[Data shown — start]
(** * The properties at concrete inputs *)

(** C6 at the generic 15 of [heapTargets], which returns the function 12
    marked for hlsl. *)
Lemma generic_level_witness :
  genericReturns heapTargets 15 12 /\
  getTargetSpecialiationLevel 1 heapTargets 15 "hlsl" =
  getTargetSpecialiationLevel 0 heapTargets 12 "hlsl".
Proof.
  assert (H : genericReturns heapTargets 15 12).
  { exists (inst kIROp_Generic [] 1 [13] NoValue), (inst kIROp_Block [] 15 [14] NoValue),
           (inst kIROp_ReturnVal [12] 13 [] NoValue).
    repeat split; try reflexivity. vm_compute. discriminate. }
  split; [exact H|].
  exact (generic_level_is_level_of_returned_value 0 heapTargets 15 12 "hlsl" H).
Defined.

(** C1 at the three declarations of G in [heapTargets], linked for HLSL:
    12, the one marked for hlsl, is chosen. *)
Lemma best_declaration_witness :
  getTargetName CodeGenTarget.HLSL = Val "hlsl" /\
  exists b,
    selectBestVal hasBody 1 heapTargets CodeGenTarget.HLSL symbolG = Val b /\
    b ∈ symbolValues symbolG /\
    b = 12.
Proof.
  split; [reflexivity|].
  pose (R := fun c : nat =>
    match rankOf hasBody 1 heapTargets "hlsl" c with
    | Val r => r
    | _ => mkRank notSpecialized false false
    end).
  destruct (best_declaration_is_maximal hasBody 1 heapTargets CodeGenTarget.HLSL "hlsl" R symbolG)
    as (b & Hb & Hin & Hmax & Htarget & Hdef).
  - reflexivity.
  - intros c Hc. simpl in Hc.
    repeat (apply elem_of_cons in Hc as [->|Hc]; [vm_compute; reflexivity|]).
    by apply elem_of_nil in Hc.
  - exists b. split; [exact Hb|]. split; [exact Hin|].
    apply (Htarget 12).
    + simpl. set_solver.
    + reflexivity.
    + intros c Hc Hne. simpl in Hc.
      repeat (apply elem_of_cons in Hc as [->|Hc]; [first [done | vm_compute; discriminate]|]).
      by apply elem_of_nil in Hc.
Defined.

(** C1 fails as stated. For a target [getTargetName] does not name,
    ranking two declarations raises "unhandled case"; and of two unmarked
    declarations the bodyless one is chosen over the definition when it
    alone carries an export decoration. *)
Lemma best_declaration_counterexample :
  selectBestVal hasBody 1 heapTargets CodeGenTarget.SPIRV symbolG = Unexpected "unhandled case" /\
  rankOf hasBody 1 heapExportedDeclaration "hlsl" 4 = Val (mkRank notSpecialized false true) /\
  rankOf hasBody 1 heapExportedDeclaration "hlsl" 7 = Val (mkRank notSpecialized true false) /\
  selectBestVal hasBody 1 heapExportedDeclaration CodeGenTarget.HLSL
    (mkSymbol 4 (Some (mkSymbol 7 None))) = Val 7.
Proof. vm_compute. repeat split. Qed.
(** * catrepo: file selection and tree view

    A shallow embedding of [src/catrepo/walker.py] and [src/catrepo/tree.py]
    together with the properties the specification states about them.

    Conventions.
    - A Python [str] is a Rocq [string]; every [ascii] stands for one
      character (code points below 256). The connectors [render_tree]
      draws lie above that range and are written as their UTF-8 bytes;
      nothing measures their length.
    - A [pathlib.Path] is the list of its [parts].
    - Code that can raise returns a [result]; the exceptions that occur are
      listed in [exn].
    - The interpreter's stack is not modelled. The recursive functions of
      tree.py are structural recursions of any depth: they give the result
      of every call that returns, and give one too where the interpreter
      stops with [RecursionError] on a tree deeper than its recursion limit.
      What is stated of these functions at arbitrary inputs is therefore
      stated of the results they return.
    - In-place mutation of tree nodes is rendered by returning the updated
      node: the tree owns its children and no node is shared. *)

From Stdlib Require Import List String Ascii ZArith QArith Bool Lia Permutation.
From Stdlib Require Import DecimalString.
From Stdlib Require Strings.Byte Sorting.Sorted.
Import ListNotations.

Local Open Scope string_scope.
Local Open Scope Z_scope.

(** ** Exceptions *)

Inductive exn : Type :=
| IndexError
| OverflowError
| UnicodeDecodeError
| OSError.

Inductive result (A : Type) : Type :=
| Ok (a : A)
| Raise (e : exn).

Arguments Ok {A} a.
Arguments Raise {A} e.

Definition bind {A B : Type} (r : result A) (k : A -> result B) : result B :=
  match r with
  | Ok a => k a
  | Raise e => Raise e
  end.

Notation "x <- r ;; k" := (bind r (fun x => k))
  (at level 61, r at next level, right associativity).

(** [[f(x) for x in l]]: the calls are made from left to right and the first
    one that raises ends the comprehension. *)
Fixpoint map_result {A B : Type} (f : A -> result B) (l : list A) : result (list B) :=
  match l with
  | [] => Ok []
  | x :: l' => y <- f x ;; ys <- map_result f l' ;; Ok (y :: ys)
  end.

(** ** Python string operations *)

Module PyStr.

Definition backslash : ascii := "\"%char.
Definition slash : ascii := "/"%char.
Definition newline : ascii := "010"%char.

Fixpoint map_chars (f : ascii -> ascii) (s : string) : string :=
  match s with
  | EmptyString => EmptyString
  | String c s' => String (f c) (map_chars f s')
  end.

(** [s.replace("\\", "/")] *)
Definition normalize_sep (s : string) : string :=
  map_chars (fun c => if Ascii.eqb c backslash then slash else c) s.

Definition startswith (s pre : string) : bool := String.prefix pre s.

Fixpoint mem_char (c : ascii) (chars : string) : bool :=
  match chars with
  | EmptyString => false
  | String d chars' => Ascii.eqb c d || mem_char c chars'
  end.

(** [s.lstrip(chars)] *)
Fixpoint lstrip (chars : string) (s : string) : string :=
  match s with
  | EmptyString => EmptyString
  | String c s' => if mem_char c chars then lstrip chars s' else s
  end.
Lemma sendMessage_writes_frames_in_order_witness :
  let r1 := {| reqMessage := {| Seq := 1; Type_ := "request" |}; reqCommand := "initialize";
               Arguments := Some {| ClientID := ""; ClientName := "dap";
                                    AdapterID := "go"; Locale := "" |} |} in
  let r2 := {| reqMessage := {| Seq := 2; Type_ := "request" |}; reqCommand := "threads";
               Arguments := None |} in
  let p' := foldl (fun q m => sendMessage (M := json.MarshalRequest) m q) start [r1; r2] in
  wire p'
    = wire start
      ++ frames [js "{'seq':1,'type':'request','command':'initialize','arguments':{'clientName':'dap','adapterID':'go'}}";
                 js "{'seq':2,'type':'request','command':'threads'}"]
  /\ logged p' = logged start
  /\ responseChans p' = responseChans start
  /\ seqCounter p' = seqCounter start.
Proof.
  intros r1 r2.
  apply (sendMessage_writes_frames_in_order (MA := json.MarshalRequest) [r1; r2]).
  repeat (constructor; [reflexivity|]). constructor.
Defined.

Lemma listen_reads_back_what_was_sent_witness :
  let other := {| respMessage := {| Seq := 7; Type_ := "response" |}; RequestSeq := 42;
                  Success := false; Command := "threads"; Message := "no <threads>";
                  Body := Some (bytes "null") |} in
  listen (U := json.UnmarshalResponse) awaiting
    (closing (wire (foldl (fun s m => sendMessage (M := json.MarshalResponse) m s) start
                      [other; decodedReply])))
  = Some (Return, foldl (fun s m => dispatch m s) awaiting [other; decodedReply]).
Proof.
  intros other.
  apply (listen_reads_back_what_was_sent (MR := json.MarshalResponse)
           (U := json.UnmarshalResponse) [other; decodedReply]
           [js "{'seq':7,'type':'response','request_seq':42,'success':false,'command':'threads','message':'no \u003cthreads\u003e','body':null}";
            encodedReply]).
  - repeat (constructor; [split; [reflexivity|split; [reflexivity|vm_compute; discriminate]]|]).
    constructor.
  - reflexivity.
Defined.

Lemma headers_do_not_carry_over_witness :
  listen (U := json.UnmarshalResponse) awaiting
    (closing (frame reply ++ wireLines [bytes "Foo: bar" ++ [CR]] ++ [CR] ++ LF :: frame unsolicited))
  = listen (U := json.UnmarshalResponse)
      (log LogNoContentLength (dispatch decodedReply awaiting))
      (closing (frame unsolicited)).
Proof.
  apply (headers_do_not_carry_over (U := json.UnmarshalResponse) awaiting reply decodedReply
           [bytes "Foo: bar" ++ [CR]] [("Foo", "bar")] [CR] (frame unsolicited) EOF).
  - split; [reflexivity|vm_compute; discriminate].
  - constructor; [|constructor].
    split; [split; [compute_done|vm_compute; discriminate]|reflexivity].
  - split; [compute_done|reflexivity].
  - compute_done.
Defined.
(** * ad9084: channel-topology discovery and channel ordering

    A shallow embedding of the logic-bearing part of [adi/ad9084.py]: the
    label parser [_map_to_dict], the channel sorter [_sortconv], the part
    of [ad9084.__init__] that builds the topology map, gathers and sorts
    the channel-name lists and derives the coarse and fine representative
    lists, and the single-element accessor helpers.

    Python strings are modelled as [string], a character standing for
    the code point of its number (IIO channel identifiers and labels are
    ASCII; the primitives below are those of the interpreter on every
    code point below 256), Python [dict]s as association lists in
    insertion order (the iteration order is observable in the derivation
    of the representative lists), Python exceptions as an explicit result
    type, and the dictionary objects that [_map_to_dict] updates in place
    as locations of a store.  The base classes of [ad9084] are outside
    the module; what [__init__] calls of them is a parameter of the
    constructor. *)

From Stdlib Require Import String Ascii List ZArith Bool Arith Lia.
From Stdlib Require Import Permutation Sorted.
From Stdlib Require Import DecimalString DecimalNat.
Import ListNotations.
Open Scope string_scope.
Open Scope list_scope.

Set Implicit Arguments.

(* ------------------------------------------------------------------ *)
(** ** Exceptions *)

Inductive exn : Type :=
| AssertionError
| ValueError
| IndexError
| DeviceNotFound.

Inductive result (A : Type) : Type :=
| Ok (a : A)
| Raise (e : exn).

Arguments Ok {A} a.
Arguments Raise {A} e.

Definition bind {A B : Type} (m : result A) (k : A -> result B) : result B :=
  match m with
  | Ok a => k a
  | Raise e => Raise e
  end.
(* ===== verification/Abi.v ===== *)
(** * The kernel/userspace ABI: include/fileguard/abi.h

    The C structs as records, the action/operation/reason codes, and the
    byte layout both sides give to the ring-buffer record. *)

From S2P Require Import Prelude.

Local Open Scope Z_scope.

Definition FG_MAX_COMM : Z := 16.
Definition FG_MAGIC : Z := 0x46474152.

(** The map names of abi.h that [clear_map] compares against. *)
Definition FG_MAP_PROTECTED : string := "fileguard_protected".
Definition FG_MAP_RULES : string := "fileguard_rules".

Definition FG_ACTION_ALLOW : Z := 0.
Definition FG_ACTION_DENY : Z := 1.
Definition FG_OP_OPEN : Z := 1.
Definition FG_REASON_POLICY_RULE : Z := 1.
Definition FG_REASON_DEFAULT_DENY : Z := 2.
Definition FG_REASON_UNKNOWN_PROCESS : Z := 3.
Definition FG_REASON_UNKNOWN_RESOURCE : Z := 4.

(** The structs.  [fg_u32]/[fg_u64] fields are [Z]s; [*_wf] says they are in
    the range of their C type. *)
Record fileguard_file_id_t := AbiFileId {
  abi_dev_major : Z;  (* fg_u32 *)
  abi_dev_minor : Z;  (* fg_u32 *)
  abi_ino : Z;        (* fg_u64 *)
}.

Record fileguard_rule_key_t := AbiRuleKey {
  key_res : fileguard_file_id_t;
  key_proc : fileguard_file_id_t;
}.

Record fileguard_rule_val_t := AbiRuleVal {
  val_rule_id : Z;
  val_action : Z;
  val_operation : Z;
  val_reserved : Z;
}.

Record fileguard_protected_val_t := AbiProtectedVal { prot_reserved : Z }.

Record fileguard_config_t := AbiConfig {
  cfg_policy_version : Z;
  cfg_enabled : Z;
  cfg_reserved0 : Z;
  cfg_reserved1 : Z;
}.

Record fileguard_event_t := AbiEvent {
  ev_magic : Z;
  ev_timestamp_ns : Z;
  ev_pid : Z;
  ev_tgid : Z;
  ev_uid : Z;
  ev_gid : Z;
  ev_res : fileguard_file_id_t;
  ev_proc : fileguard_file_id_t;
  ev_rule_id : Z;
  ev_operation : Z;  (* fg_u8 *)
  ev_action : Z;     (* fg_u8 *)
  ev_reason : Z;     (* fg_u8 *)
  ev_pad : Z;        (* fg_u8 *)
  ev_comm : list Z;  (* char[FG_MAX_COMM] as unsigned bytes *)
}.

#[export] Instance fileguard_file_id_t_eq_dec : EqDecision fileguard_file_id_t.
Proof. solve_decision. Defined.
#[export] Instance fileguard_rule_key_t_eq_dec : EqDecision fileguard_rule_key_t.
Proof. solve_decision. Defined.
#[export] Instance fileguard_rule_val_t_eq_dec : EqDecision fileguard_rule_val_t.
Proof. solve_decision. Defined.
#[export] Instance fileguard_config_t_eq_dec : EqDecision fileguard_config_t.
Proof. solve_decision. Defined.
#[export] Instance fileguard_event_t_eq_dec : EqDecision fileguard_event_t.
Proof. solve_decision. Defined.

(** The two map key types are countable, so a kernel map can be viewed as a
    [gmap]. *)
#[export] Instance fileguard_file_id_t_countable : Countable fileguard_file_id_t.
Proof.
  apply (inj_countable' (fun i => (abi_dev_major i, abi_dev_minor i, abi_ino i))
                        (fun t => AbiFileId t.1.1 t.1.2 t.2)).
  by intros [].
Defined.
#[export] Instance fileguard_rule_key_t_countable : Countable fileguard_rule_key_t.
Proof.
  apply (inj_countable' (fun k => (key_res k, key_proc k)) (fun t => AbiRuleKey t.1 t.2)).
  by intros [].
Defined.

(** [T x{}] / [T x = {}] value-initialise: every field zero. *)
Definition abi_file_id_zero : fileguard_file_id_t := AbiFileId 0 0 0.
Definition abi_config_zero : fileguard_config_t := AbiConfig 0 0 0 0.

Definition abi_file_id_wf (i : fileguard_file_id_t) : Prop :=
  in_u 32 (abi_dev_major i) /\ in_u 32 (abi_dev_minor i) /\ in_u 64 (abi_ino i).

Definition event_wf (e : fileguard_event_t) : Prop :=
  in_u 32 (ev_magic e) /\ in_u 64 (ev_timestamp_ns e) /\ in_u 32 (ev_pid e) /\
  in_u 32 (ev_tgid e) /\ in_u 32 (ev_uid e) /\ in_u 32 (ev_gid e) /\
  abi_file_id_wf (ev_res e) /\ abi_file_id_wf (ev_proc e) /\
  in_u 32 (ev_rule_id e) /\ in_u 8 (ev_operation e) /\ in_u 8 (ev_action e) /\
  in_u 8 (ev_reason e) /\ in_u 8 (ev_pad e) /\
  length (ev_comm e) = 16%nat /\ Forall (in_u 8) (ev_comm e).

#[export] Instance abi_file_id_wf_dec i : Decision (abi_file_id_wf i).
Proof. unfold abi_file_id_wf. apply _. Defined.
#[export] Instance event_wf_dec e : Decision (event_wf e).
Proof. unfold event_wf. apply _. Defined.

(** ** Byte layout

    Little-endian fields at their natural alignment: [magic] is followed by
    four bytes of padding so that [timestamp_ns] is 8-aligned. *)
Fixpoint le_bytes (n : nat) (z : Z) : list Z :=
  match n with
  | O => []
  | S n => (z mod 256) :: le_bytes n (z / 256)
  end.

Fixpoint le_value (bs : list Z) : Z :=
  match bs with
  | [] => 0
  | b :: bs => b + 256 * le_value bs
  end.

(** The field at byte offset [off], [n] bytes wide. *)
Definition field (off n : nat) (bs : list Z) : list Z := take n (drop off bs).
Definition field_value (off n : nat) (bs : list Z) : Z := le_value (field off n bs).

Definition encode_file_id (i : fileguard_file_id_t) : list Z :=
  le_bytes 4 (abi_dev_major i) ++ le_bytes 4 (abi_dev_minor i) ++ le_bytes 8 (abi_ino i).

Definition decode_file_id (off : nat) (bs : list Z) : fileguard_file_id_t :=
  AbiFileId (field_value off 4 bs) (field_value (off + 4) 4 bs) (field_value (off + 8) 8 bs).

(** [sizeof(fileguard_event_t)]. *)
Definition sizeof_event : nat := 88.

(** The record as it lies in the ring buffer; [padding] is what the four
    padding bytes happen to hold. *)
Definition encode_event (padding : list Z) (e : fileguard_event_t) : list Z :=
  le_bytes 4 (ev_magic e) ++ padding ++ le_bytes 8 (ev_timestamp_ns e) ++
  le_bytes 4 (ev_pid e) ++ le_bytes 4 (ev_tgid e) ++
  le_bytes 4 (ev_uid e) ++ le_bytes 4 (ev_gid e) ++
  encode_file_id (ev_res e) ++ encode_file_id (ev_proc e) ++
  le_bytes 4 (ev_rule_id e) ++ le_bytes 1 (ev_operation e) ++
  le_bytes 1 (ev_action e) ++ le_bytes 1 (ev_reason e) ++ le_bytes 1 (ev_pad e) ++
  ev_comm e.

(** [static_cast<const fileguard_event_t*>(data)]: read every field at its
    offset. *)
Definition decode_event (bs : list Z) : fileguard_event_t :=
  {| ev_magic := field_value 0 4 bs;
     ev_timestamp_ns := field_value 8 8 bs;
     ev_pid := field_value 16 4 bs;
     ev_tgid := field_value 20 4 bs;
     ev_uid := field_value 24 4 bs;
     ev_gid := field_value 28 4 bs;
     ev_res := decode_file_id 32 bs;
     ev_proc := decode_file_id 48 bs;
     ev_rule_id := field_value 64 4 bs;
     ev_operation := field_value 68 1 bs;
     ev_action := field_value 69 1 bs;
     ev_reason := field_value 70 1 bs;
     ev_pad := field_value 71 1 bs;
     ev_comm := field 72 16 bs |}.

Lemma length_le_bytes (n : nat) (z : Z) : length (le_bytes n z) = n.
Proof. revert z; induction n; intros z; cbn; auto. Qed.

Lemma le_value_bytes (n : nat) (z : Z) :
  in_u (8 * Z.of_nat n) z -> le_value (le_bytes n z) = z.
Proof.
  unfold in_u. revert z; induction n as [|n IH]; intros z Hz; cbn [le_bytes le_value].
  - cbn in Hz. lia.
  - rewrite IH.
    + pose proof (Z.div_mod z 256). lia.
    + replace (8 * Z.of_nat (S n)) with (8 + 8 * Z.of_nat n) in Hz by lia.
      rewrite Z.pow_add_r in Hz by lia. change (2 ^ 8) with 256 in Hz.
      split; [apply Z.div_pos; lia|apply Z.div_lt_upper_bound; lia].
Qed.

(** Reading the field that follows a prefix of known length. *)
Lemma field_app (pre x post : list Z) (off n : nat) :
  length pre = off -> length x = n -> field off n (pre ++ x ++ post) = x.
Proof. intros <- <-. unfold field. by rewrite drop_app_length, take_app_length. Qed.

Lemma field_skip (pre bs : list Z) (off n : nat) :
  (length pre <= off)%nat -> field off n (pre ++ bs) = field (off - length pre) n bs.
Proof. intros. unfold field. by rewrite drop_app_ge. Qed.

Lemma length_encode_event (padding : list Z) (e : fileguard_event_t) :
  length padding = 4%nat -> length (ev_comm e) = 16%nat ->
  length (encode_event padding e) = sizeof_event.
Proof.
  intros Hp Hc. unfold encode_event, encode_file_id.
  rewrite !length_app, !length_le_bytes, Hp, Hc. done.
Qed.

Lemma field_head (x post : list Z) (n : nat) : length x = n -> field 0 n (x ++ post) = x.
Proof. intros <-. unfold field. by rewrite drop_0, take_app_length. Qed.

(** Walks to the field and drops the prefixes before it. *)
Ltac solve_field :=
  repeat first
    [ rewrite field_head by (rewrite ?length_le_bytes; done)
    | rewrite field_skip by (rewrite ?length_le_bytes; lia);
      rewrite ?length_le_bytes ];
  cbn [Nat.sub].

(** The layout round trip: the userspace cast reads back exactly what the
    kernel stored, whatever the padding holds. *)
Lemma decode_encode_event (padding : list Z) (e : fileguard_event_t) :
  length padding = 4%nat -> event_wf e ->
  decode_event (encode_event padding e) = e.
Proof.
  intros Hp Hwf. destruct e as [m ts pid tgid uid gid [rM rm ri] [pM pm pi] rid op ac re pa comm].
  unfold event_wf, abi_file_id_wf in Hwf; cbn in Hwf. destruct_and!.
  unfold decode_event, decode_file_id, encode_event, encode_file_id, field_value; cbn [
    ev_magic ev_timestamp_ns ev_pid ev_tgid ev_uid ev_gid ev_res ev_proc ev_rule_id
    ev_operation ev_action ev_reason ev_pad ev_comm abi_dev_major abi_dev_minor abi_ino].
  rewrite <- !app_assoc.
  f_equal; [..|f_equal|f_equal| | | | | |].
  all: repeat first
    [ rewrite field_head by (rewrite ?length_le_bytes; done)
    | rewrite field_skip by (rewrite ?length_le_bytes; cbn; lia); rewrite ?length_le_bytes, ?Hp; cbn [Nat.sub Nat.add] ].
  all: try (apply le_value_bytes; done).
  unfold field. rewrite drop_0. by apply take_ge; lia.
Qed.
[Data shown — finish]
- [Exercise instructions]:
Please show the lines in the entries above that hold the string "right".

- [Response to this exercise]:
  (at level 61, r at next level, right associativity).
(** [[f(x) for x in l]]: the calls are made from left to right and the first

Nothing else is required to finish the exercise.